_EXERCISE GOAL_
Among the lines below, copy exactly those from the one with "Proof. induction ns" through the one with "all: rewrite ?bind_app, ?dv_cons, ?dv_handles, ?omap_app;", counting both ends.

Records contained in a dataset
Lemma awaiting_step done l s s' :
  step s s' → shape s → counted s → below s → Forall (started (f_loop s)) (f_work s) → done ∈ f_asked s →
  0 < count (f_outstanding s) l → 0 < count (f_outstanding s') l →
  awaiting done l s → awaiting done l s'.
Proof.
  intros Hstep Hsh Hc Hb Hst Hask Hp Hp' Hs.
  assert (l ∉ f_terminal s → l ∉ f_terminal s') as Hterm.
  { intros Hn [?|[-> _]]%(terminal_step s s' l Hstep); [done|]. apply (bl_count s Hb) in Hp. lia. }
  assert (l ∈ active_lineages (f_loop s) → l ∈ active_lineages (f_loop s')) as Hact by by apply active_kept.
  assert (in_work s l → l ∈ active_lineages (f_loop s') ∨ in_work s' l) as Hwork by by apply in_work_step.
  eapply (stage_step done); [done..|exact Hs| | | | | | | | |]; cbv beta.
  - intros inc pre [? ?]. naive_solver.
  - intros inc m pre Hw [? Hl]. split; [naive_solver|].
    destruct Hl as [?|[?|Hl]]; [naive_solver..|].
    apply list_elem_of_omap in Hl as (m' & [->|Hm]%elem_of_cons & Hl).
    + right; left. unfold in_work. rewrite Hw. cbn. rewrite Hl. by left.
    + right; right. apply list_elem_of_omap. eauto.
  - intros inc Hw [? Hl]. split; [naive_solver|]. destruct Hl as [?|[Hl|Hl]]; [naive_solver| |by apply elem_of_nil in Hl].
    unfold in_work in Hl. rewrite Hw in Hl. by apply elem_of_nil in Hl.
  - naive_solver.
  - intros inc f [? ?] Hf. apply Hf. by split_and!.
  - intros inc [? ?] Hf. by apply (Hf l).
  - done.
  - intros f Hl Hr. pose proof (flush_ready_zero _ _ _ Hr Hl). lia.
  - done.
Qed.

(** *** Flushes come after the deliveries that were queued *)

Definition delivery_of (m : Message) : option N :=
  match m with
  | Deliver d _ _ => Some d
  | _ => None
  end.

Definition item_deliveries (i : Item) : list N :=
  match i with
  | Handle m _ => option_list (delivery_of m)
  | Delivering d _ _ ns => d :: omap delivery_of ns
  | DropPermit _ | Complete _ | Ready => []
  end.

Definition handed (s : Sys) (d : N) : Prop := d ∈ f_delivered s ∨ d ∈ (f_work s ≫= item_deliveries).

Lemma dv_cons (i : Item) l : (i :: l) ≫= item_deliveries = item_deliveries i ++ (l ≫= item_deliveries).
Proof. done. Qed.

Lemma dv_handles (ns : list Message) inh :
  ((λ m, Handle m inh) <$> ns) ≫= item_deliveries = omap delivery_of ns.
Proof. induction ns as [|m ns IH]; [done|]. cbn. rewrite IH. by destruct (delivery_of m). Qed.

Lemma handed_step s s' d0 : step s s' → handed s d0 → handed s' d0.
Proof.
  intros Hstep. unfold handed.
  step_cases Hstep; autorewrite with opens;
    destruct s as [out0 t n lp0 ch w fl bs h cp a dl r q]; cbn in *; subst; auto.
  all: rewrite ?bind_app, ?dv_cons, ?dv_handles, ?omap_app; cbn [item_deliveries delivery_of option_list].
  all: repeat (rewrite elem_of_app || rewrite elem_of_cons || rewrite elem_of_nil).
  all: try tauto.
Qed.

Lemma delivered_mono s s' d0 : step s s' → d0 ∈ f_delivered s → d0 ∈ f_delivered s'.
Proof.
  intros Hstep; step_cases Hstep; autorewrite with opens; destruct s; cbn in *; try done.
  intros ?. apply elem_of_app. by left.
Qed.

Definition overtaken (done d : N) (s : Sys) : Prop :=
  stage done (λ _ pre, handed s d ∨ d ∈ omap delivery_of pre)
    (λ _, d ∈ f_delivered s) (λ _, d ∈ f_delivered s) (d ∈ f_delivered s) s.

Lemma overtaken_step done d s s' :
  step s s' → shape s → done ∈ f_asked s → overtaken done d s → overtaken done d s'.
Proof.
  intros Hstep Hsh Hask Hs. pose proof (handed_step s s' d Hstep). pose proof (delivered_mono s s' d Hstep).
  eapply (stage_step done); [done..|exact Hs| | | | | | | | |]; cbv beta; try naive_solver.
  - intros _ m pre Hw [?|Hl]; [naive_solver|].
    apply list_elem_of_omap in Hl as (m' & [->|Hm]%elem_of_cons & Hl).
    + left; right. rewrite Hw. cbn. rewrite Hl. by left.
    + right. apply list_elem_of_omap. eauto.
  - intros _ Hw [[?|Hl]|Hl]; [auto| |by apply elem_of_nil in Hl].
    rewrite Hw in Hl. by apply elem_of_nil in Hl.
Qed.

Record inv (s : Sys) : Prop := {
  inv_shape : shape s;
  inv_counted : counted s;
  inv_below : below s;
  inv_started : Forall (started (f_loop s)) (f_work s);
  inv_asked : requests_asked s;
}.

Lemma inv_initial : inv initial.
Proof.
  split.
  - apply shape_initial.
  - intros l. cbn. by rewrite decide_False by set_solver.
  - split; cbn.
    + intros l. unfold count. rewrite lookup_empty. cbn. lia.
    + intros l Hl. by apply elem_of_nil in Hl.
    + intros l [Hl|[inh Hl]]; by apply elem_of_nil in Hl.
    + set_solver.
  - constructor.
  - intros d Hd. by apply elem_of_nil in Hd.
Qed.

Lemma inv_step s s' : step s s' → inv s → inv s'.
Proof.
  intros Hstep [Hsh Hc Hb Hst Hra].
  assert (counted s') as Hc'.
  { apply (counted_step s s' Hstep Hsh); [|done]. intros h Hh. by apply handles_below. }
  split; [by apply (shape_step s)|done|by apply (below_step s)|by apply (started_step s)|].
  by apply (requests_asked_step s).
Qed.

Lemma inv_run s s' : rtc step s s' → inv s → inv s'.
Proof. induction 1; eauto using inv_step. Qed.

Lemma reachable_inv s : reachable s → inv s.
Proof. intros Hr. apply (inv_run initial); [done|apply inv_initial]. Qed.

(** *** No flush is forgotten *)

Definition barrier_of (m : Message) : option N :=
  match m with
  | Barrier b _ => Some b
  | _ => None
  end.

Definition item_barriers (i : Item) : list N :=
  match i with
  | Handle m _ => option_list (barrier_of m)
  | Delivering _ _ _ ns => omap barrier_of ns
  | DropPermit _ | Complete _ | Ready => []
  end.

(** A buffer outlives its barrier, and the first pending flush is blocked
    unless the dispatcher is going to look at it again. *)
Record awake (s : Sys) : Prop := {
  aw_buffers : ∀ b, is_Some (f_buffers s !! b) →
    b ∈ omap barrier_of (f_channel s) ∨ b ∈ (f_work s ≫= item_barriers);
  aw_head : f_work s = [] → f_channel s = [] → ∀ f fs,
    pending_flushes (f_loop s) = f :: fs → flush_ready (f_outstanding s) f = false;
}.

Lemma bar_cons (i : Item) l : (i :: l) ≫= item_barriers = item_barriers i ++ (l ≫= item_barriers).
Proof. done. Qed.

Lemma bar_handles (ns : list Message) inh :
  ((λ m, Handle m inh) <$> ns) ≫= item_barriers = omap barrier_of ns.
Proof.
  induction ns as [|m ns IH]; [done|]. cbn. rewrite IH. by destruct (barrier_of m).
Qed.

Lemma opens_bound m s b :
  is_Some (f_buffers (opens m s) !! b) → is_Some (f_buffers s !! b) ∨ barrier_of m = Some b.
Proof.
  destruct m as [| | | |b' l], s; cbn; auto. destruct (decide (b' = b)) as [->|Hne]; [auto|].
  rewrite lookup_insert_ne by done. auto.
Qed.

Lemma barrier_one m b : barrier_of m = Some b → b ∈ option_list (barrier_of m).
Proof. intros ->. by left. Qed.

Lemma buffers_step s s' :
  step s s' → awake s → ∀ b, is_Some (f_buffers s' !! b) →
    b ∈ omap barrier_of (f_channel s') ∨ b ∈ (f_work s' ≫= item_barriers).
Proof.
  intros Hstep [Hb0 _] k.
  step_cases Hstep; autorewrite with opens; try (intros [Hk|Hm]%opens_bound);
    try (apply barrier_one in Hm);
    destruct s as [out0 t n lp0 ch w fl bs h cp a dl r q]; cbn in *; subst;
    rewrite ?omap_app, ?bind_app, ?bar_cons, ?bar_handles in *;
    cbn [item_barriers barrier_of option_list] in *;
    try intros Hk; try (specialize (Hb0 k));
    rewrite ?omap_app, ?elem_of_app, ?elem_of_nil.
  all: try (specialize (Hb0 Hk); cbn in Hb0; rewrite ?elem_of_app in Hb0; tauto).
  all: try (destruct (decide (k = b)) as [->|Hne];
    [|rewrite lookup_insert_ne in Hk by done; specialize (Hb0 Hk); rewrite ?elem_of_app in Hb0; tauto]).
  all: try (apply Hb0; by eexists).
  - left. right. cbn. by destruct (barrier_of m).
  - right. left. right. cbn. by destruct (barrier_of m).
  - destruct Hb0 as [Hin|Hin]; [done| |by apply elem_of_nil in Hin].
    cbn in Hin. destruct (barrier_of m); cbn; [|by left].
    apply elem_of_cons in Hin as [->|Hin]; [right; left; by left|by left].
  - destruct (decide (k = b)) as [->|Hne]; [rewrite lookup_delete_eq in Hk; by destruct Hk|].
    rewrite lookup_delete_ne in Hk by done. specialize (Hb0 Hk). cbn in Hb0.
    rewrite elem_of_cons in Hb0. tauto.
Qed.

_RESPONSE BELOW_
Proof. induction ns as [|m ns IH]; [done|]. cbn. rewrite IH. by destruct (delivery_of m). Qed.

Lemma handed_step s s' d0 : step s s' → handed s d0 → handed s' d0.
Proof.
  intros Hstep. unfold handed.
  step_cases Hstep; autorewrite with opens;
    destruct s as [out0 t n lp0 ch w fl bs h cp a dl r q]; cbn in *; subst; auto.
  all: rewrite ?bind_app, ?dv_cons, ?dv_handles, ?omap_app; cbn [item_deliveries delivery_of option_list].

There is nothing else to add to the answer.